Some days you just want to slop paint on paper. I woke up with a yen to work wet on wet (I normally work wet over dry).

My friend Cynthia Brannvall once said to me that she liked art that suggested rather than described, so that she could make up her own story. I try for that in my work, but my literal mind often wants to control my hand. I love how sometimes watercolor will puddle into suggestions, the less help from me, the better.

Note to self: play more.

This is part of a series exploring one 1-hour painting (nearly) every day in January as part of Leslie Saeta’s series, Thirty Paintings in Thirty Days. To see my experience with the entire series, click on the category, 30 in 30, at right.

Bristlecone Pine

Bristlecone Pine
Watercolor by Margaret Sloan

This summer I got to meet the bristlecone pines of Great Basin National Park in Nevada. They live precariously above 10,000 feet between rock and sky. The oldest have been there on the mountain for thousands of years. Some have only a thin strip of bark sheltering a living cambial layer; only that bit of xylem and phloem spirals up the dead part of the trunk to the branches that are still alive.

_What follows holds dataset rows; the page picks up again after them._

(** ** The tasks and their results *)

(** The argument list that the task's worker calls the function with. *)
Definition arguments_of (t : thread_task) : list V + option V := read_arguments (W := W) t.

Lemma submit_chunks_ok `{!CodecLaws V} `{!JSValueLaws V} action source initial elems chunks indices tasks :
  submit_chunks action source initial elems chunks indices = (tasks, true) ->
  Forall2 (fun t i => function_source t = source /\
    arguments_of t = inl (js_array (chunk_elements elems chunks (Z.of_nat i)) ::
      match initial with Some v => if is_reduce action then [v] else [] | None => [] end)) tasks indices.
Proof.
  revert tasks. induction indices as [|i indices IH]; simpl; intros tasks Hs; [simplify_eq; constructor|].
  destruct (serialize _) as [b|] eqn:Hb; [|done].
  destruct (submit_chunks _ _ _ _ _ indices) as [rest ok] eqn:Hr. simplify_eq. constructor; [|by apply IH].
  split; [done|]. destruct (serialize_roundtrip _ _ Hb) as [Hne Hd].
  unfold arguments_of, read_arguments, deserialize in *. simpl. destruct b; [done|].
  destruct (read_header _); [|done]. rewrite Hd. unfold chunk_arguments in *.
  set (args := js_array (chunk_elements elems chunks (Z.of_nat i)) ::
    match initial with Some v => if is_reduce action then [v] else [] | None => [] end).
  assert (He : js_array (Some (js_array (chunk_elements elems chunks (Z.of_nat i))) ::
    match initial with Some v => if is_reduce action then [Some v] else [] | None => [] end) = js_array (Some <$> args)).
  { unfold args. simpl. by destruct initial, (is_reduce action). }
  by rewrite He, js_elements_array, present_some.
Qed.

Lemma js_array_inj `{!JSValueLaws V} (l1 l2 : list V) :
  js_array (Some <$> l1) = js_array (Some <$> l2) -> l1 = l2.
Proof.
  intros He. apply (f_equal js_elements) in He. rewrite !js_elements_array in He. injection He as He.
  apply (f_equal present) in He. by rewrite !present_some in He.
Qed.

Lemma no_failure results : Forall (fun r => success r = true) results -> first_failure results = None.
Proof.
  unfold first_failure. induction 1 as [|r results Hr _ IH]; [done|]. rewrite filter_cons.
  destruct (decide _); [congruence|done].
Qed.

Lemma merge_ok `{!CodecLaws V} `{!JSValueLaws V} action results vss :
  Forall2 (fun r vs => Some (data r) = serialize (if is_reduce action then hd js_undefined vs else js_array (Some <$> vs))
    /\ (is_reduce action = true -> length vs = 1%nat)) results vss ->
  merge_chunks action results = inl (mjoin vss).
Proof.
  induction 1 as [|r vs results vss [Hd Hl] _ IH]; simpl; [done|]. symmetry in Hd.
  destruct (serialize_roundtrip _ _ Hd) as [_ Hds]. unfold deserialize in Hds.
  destruct (read_header _); [|done]. rewrite Hds, IH. destruct (is_reduce action).
  - specialize (Hl eq_refl). by destruct vs as [|v [|]].
  - rewrite js_elements_array. simpl. by rewrite present_some.
Qed.

(** The chunks of an array without holes. *)
Definition value_chunks (vs : list V) (chunks : Z) : list (list V) := present <$> all_chunks (Some <$> vs) chunks.
(* ===== verification/Checkpoints.v ===== *)
(** Microtask checkpoints: [MicrotaskQueue::PerformCheckpoint] and [RunMicrotasks]
    (src/src/execution/microtask-queue.{h,cc}), [RunSingleMicrotask] with its jobs
    (src/src/builtins/builtins-microtask-queue-gen.cc), and the scopes that delay or suppress
    checkpoints (src/src/api/api.cc).

    What the code of a job or of a completed callback does to the isolate is a script: it
    enqueues microtasks, opens scopes, asks for checkpoints, enters contexts, sets the embedder
    data, detaches contexts, adds and removes completed callbacks; then it returns, throws, or the
    execution terminates. Scripts may depend on the whole state, the history included. *)
From S2P Require Import Prelude Microtasks.

Section checkpoints.
Context {C X P E K CB : Type} `{!EqDecision C} `{!EqDecision CB}.

(** ** Jobs *)

Inductive resume_kind := kAsyncFunctionAwait | kYield.

(** [K] stands for code: a function, a C++ callback, a handler with its argument. [P] is the
    promise of a job or of its capability, [None] when it is undefined. *)
Inductive job :=
| CallableTask (context : C) (callable : K)
| CallbackTask (callback : K)
| PromiseFulfillReactionJobTask (context : C) (handler : K) (promise_or_capability : option P)
| PromiseRejectReactionJobTask (context : C) (handler : K) (promise_or_capability : option P)
| PromiseResolveThenableJobTask (context : C) (then_ : K) (promise_to_resolve : option P)
| AsyncResumeTask (kind : resume_kind) (context : C) (generator : K).

(** The data is [None] when it is undefined. *)
Record Microtask := mkMicrotask { continuation_preserved_embedder_data_ : option X; the_job : job }.

Inductive act :=
| AEnqueue (context : C) (t : Microtask)
| AScope (run_microtasks : bool) (body : list act) (has_exception : bool)
| ASuppress (body : list act)
| ACheckpoint
| AEnterContext (c : C)
| ASetData (d : option X)
| ADetach (c : C)
| AChange (x : change CB).

Inductive outcome := Returned | Threw (e : E) | Terminated.

Inductive hook := kBefore (p : P) | kAfter (p : P).

(** ** The isolate and its queue *)

Inductive MicrotasksPolicy := kExplicit | kScoped | kAuto.

Record machine := mkMachine {
  queue : @MicrotaskQueue Microtask;
  finished_microtask_count_ : Z;
  microtasks_depth_ : Z;
  microtasks_suppressions_ : Z;
  microtasks_policy_ : MicrotasksPolicy;
  is_running_microtasks_ : bool;
  completed_callbacks : callbacks CB;
  entered_contexts : list C;                 (* last one on top *)
  current_context : C;
  embedder_data : option X;
  detached : list C;                         (* contexts without a queue *)
  promise_hooks : bool;
  (* history: accepted microtasks; those taken by RunSingleMicrotask, and whether their code was
     run; changes of the completed callbacks, reports, hooks, completed callbacks called, calls of
     ClearKeptObjects *)
  accepted : list Microtask;
  handled : list (Microtask * bool);
  changed : list (change CB);
  reported : list (C * E);
  hooks : list hook;
  completions : list CB;
  cleared : nat
}.
(* ===== verification/Digits.v ===== *)
(** Digits of BigInts: the digit operations, digit vectors and comparisons of
    src/src/bigint/bigint.h and src/src/bigint/bigint-inl.h.

    A digit is an integer below [digit_base] (64-bit platform); a Digits object is the list
    of its digits, least significant first, and [dval] the number it stands for. An
    operation that fills an RWDigits returns its new contents. All operations read a digit
    of an operand before they write the digit of the same index, so operands that alias the
    result are covered by the same definitions. *)
From S2P Require Import Prelude Conversions.

(** ** Digits *)

Definition kDigitBits : Z := 64.
Definition kHalfDigitBits : Z := kDigitBits / 2.
Definition digit_base : Z := 2 ^ kDigitBits.
Definition kHalfDigitBase : Z := Z.shiftl 1 kHalfDigitBits.
Definition kHalfDigitMask : Z := kHalfDigitBase - 1.

(** Casts to digit_t and twodigit_t. *)
Definition digit (z : Z) : Z := wrap kDigitBits z.
Definition twodigit (z : Z) : Z := wrap (2 * kDigitBits) z.

Definition digit_ismax (x : Z) : bool := digit (Z.lnot x) =? 0.

(** The number of leading zeros of a w-bit integer. *)
Definition CountLeadingZeros (w value : Z) : Z := if value =? 0 then w else w - 1 - Z.log2 value.

Definition BitLength (n : Z) : Z := 32 - CountLeadingZeros 32 (wrap 32 n).

(** Each returns the low digit of the result and the carry, borrow or high digit. *)
Definition digit_add2 (a b : Z) : Z * Z :=
  let result := twodigit (a + b) in
  (digit result, digit (Z.shiftr result kDigitBits)).

Definition digit_add3 (a b c : Z) : Z * Z :=
  let result := twodigit (twodigit (a + b) + c) in
  (digit result, digit (Z.shiftr result kDigitBits)).

Definition digit_sub (a b : Z) : Z * Z :=
  let result := twodigit (a - b) in
  (digit result, digit (Z.land (Z.shiftr result kDigitBits) 1)).

Definition digit_sub2 (a b borrow_in : Z) : Z * Z :=
  let subtrahend := twodigit (b + borrow_in) in
  let result := twodigit (a - subtrahend) in
  (digit result, digit (Z.land (Z.shiftr result kDigitBits) 1)).

Definition digit_mul (a b : Z) : Z * Z :=
  let result := twodigit (a * b) in
  (digit result, digit (Z.shiftr result kDigitBits)).

(** The same helpers for compilers without twodigit_t. *)
Definition portable_add2 (a b : Z) : Z * Z :=
  let result := digit (a + b) in
  (result, if result <? a then 1 else 0).

Definition portable_add3 (a b c : Z) : Z * Z :=
  let result := digit (a + b) in
  let carry := if result <? a then 1 else 0 in
  let result := digit (result + c) in
  (result, if result <? c then digit (carry + 1) else carry).

Definition portable_sub (a b : Z) : Z * Z :=
  let result := digit (a - b) in
  (result, if a <? result then 1 else 0).

Definition portable_sub2 (a b borrow_in : Z) : Z * Z :=
  let result := digit (a - b) in
  let borrow_out := if a <? result then 1 else 0 in
  let borrow_out := if result <? borrow_in then digit (borrow_out + 1) else borrow_out in
  (digit (result - borrow_in), borrow_out).

Definition portable_mul (a b : Z) : Z * Z :=
  let a_low := Z.land a kHalfDigitMask in
  let a_high := Z.shiftr a kHalfDigitBits in
  let b_low := Z.land b kHalfDigitMask in
  let b_high := Z.shiftr b kHalfDigitBits in
  let r_low := digit (a_low * b_low) in
  let r_mid1 := digit (a_low * b_high) in
  let r_mid2 := digit (a_high * b_low) in
  let r_high := digit (a_high * b_high) in
  let '(low, carry) := portable_add3 r_low (digit (Z.shiftl r_mid1 kHalfDigitBits)) (digit (Z.shiftl r_mid2 kHalfDigitBits)) in
  (low, digit (Z.shiftr r_mid1 kHalfDigitBits + Z.shiftr r_mid2 kHalfDigitBits + r_high + carry)).

(** ** Vectors of digits *)

(** A digit, 0 beyond the end, where the code reads nothing. *)
Notation "X .[ i ]" := (nth i X 0%Z) (at level 1, left associativity, format "X .[ i ]").

Definition digit_ok (d : Z) : Prop := 0 <= d < digit_base.
Abbreviation digits_ok := (Forall digit_ok).

Fixpoint dval (X : list Z) : Z :=
  match X with
  | [] => 0
  | d :: X' => d + digit_base * dval X'
  end.

Definition msd (X : list Z) : Z := X.[length X - 1].

(** Digits(src, offset, len). *)
Definition slice (src : list Z) (offset len : nat) : list Z := take len (drop offset src).

(** while (len_ > 0 && msd() == 0) len_--; *)
Fixpoint Normalize_loop (X : list Z) (len_ : nat) : nat :=
  match len_ with
  | O => O
  | S n => if X.[n] =? 0 then Normalize_loop X n else len_
  end.

Definition Normalize (X : list Z) : list Z := take (Normalize_loop X (length X)) X.

Definition IsDigitNormalized (X : list Z) : bool := (length X =? 0)%nat || negb (msd X =? 0).

Definition IsBitNormalized (X : list Z) : bool := Z.shiftr (msd X) (kDigitBits - 1) =? 1.

(** while (i >= 0 && A[i] == B[i]) i--; *)
Fixpoint Compare_loop (A B : list Z) (i : nat) : Z :=
  match i with
  | O => 0
  | S i => if A.[i] =? B.[i] then Compare_loop A B i else if B.[i] <? A.[i] then 1 else -1
  end.

Definition CompareNoNormalize (A B : list Z) : Z :=
  let diff := Z.of_nat (length A) - Z.of_nat (length B) in
  if negb (diff =? 0) then diff else Compare_loop A B (length A).

Definition Compare (A B : list Z) : Z := CompareNoNormalize (Normalize A) (Normalize B).

Definition GreaterThanOrEqual (A B : list Z) : bool := 0 <=? Compare A B.

(** Z.Clear() *)
Definition Clear (Z_len : nat) : list Z := replicate Z_len 0.

(** Zero the digits of Z above those that were written. *)
Definition extend (Z_len : nat) (zs : list Z) : list Z := zs ++ replicate (Z_len - length zs) 0.

(** A loop over digits that hands a carry to its next iteration. *)
Fixpoint carry_loop {A C} (f : A -> C -> Z * C) (l : list A) (c : C) : list Z * C :=
  match l with
  | [] => ([], c)
  | a :: l' =>
    let '(d, c) := f a c in
    let '(ds, c) := carry_loop f l' c in
    (d :: ds, c)
  end.

#[global] Arguments digit_add2 : simpl never.
#[global] Arguments digit_add3 : simpl never.
#[global] Arguments digit_sub : simpl never.
#[global] Arguments digit_sub2 : simpl never.
#[global] Arguments digit_mul : simpl never.

(** ** Facts about digits *)

Lemma digit_base_eq : digit_base = 18446744073709551616.
Proof. reflexivity. Qed.

Lemma digit_base_pos : 0 < digit_base.
Proof. by rewrite digit_base_eq. Qed.

(** Expose the base where a proof needs its value. *)
Ltac numeric := unfold digit_ok in *; rewrite ?digit_base_eq in *; lia.

Lemma digit_mod z : digit z = z mod digit_base.
Proof. done. Qed.

Lemma twodigit_mod z : twodigit z = z mod (digit_base * digit_base).
Proof. done. Qed.

Lemma twodigit_small z : 0 <= z < digit_base * digit_base -> twodigit z = z.
Proof. intros. rewrite twodigit_mod. by apply Z.mod_small. Qed.

Lemma digit_small z : digit_ok z -> digit z = z.
Proof. intros. rewrite digit_mod. by apply Z.mod_small. Qed.

Lemma digit_bounds z : digit_ok (digit z).
Proof. rewrite digit_mod. apply Z.mod_pos_bound, digit_base_pos. Qed.

Lemma high_digit z : Z.shiftr z kDigitBits = z / digit_base.
Proof. by rewrite Z.shiftr_div_pow2. Qed.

The trees clasp the rock, seeking out the little bit of soil they find there. They stretch branches of tight, bunchy needles to the sun. I thought they seemed as if they were a conduit between the planet and the sky. When the wind whistles through the short green needles, surely the mountain can feel the branches shiver through the wiry, grasping tree roots.

I fancied the trees spoke to me in long, slow, booming voices. I can’t tell you what they said. Perhaps they just let me know they exist, and that they knew I exist. I know this sounds all Tolkieny and Entish, but when faced with these weathered Methuselahs in the thin air above 10,000 feet, a person thinks these things.

Blogger  Susan Miller posted this quote from  In the Global Forest by Canadian botanist Diana Beresford-Kroeger:

“If we go into the forest, we enter a cathedral of creation that we cannot fully understand and that we should not touch. If we go into the forest, we’re blind, deaf and dumb.  We’re blind because trees have perfected the photo-reception of sunlight while we haven’t. We’re deaf because we can’t hear the long sound waves of the movement of trees. We’re dumb because today’s best chemists cannot make some of the chemicals produced by trees. Simply put, we should never forget that as a species, we’re all connected through trees.”

I only made 4 studies for the painting at the top of the post. Once I started the final piece, the painting pretty much just fell out of the paintbrush onto the paper.